TASK PROMPT: Retrieve every line of the data holding the word "eapply".

Stored items:
※ ※ ※

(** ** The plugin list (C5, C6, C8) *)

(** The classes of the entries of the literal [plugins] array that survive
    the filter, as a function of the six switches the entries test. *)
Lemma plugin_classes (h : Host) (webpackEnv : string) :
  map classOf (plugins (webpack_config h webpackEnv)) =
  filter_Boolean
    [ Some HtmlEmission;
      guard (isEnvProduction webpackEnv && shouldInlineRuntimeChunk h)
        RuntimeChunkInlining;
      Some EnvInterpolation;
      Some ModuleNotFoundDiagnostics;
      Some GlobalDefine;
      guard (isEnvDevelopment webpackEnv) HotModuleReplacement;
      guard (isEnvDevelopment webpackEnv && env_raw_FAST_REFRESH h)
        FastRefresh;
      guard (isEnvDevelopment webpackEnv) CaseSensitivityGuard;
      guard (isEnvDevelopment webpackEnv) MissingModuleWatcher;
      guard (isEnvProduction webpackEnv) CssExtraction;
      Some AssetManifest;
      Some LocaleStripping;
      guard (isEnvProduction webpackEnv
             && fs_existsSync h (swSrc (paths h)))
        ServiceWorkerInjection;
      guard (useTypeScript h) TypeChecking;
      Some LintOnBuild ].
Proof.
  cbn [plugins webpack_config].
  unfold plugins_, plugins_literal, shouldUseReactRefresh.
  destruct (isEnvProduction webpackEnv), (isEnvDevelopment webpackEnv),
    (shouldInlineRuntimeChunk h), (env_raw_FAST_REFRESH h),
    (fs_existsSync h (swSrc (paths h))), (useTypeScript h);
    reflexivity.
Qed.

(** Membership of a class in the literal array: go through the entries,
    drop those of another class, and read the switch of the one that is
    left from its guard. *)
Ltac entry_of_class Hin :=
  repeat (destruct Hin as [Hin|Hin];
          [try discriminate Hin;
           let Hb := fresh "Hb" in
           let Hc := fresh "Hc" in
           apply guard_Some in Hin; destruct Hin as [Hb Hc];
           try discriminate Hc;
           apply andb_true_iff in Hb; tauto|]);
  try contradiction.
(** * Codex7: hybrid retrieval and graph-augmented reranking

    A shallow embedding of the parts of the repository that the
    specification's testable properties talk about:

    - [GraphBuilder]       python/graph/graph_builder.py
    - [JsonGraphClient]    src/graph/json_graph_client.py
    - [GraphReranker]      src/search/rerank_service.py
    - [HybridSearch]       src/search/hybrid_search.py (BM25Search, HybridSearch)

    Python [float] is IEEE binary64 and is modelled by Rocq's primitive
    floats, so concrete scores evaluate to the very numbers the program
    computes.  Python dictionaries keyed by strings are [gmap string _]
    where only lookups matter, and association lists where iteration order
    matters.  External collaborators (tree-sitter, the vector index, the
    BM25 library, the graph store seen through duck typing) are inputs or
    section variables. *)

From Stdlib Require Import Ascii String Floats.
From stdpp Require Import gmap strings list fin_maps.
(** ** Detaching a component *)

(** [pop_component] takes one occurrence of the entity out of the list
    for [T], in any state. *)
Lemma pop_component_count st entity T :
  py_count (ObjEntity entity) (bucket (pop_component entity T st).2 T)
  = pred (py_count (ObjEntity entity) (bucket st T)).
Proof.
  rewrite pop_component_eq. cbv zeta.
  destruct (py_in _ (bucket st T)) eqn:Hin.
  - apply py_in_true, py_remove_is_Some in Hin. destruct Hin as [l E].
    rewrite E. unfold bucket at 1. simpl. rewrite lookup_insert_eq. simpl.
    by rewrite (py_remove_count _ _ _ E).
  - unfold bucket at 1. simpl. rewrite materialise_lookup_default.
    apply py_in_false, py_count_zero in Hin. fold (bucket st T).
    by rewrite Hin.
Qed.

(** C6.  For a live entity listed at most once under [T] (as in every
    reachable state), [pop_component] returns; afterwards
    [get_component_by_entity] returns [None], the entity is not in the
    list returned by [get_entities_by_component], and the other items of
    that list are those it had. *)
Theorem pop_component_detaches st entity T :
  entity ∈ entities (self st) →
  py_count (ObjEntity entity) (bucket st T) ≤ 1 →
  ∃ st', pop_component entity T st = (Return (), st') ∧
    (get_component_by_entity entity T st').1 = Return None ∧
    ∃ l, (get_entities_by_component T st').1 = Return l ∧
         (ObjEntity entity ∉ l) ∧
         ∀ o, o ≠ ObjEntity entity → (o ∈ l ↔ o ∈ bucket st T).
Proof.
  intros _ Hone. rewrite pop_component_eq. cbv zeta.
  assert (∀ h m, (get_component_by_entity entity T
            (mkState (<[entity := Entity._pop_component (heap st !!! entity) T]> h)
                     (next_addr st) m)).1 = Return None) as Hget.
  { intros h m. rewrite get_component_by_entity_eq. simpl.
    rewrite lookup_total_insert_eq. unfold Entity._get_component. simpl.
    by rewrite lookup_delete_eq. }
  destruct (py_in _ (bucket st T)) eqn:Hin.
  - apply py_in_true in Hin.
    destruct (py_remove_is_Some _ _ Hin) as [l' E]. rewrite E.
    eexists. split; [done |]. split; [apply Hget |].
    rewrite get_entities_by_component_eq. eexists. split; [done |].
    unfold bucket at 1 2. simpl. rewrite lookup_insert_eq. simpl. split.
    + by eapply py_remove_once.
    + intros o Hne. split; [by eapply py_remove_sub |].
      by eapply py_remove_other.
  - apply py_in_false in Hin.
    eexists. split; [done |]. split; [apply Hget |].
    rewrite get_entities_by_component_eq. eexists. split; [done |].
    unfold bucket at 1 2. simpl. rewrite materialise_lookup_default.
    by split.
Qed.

※ ※ ※

ANSWER SECTION:
    + by eapply py_remove_once.
    + intros o Hne. split; [by eapply py_remove_sub |].
      by eapply py_remove_other.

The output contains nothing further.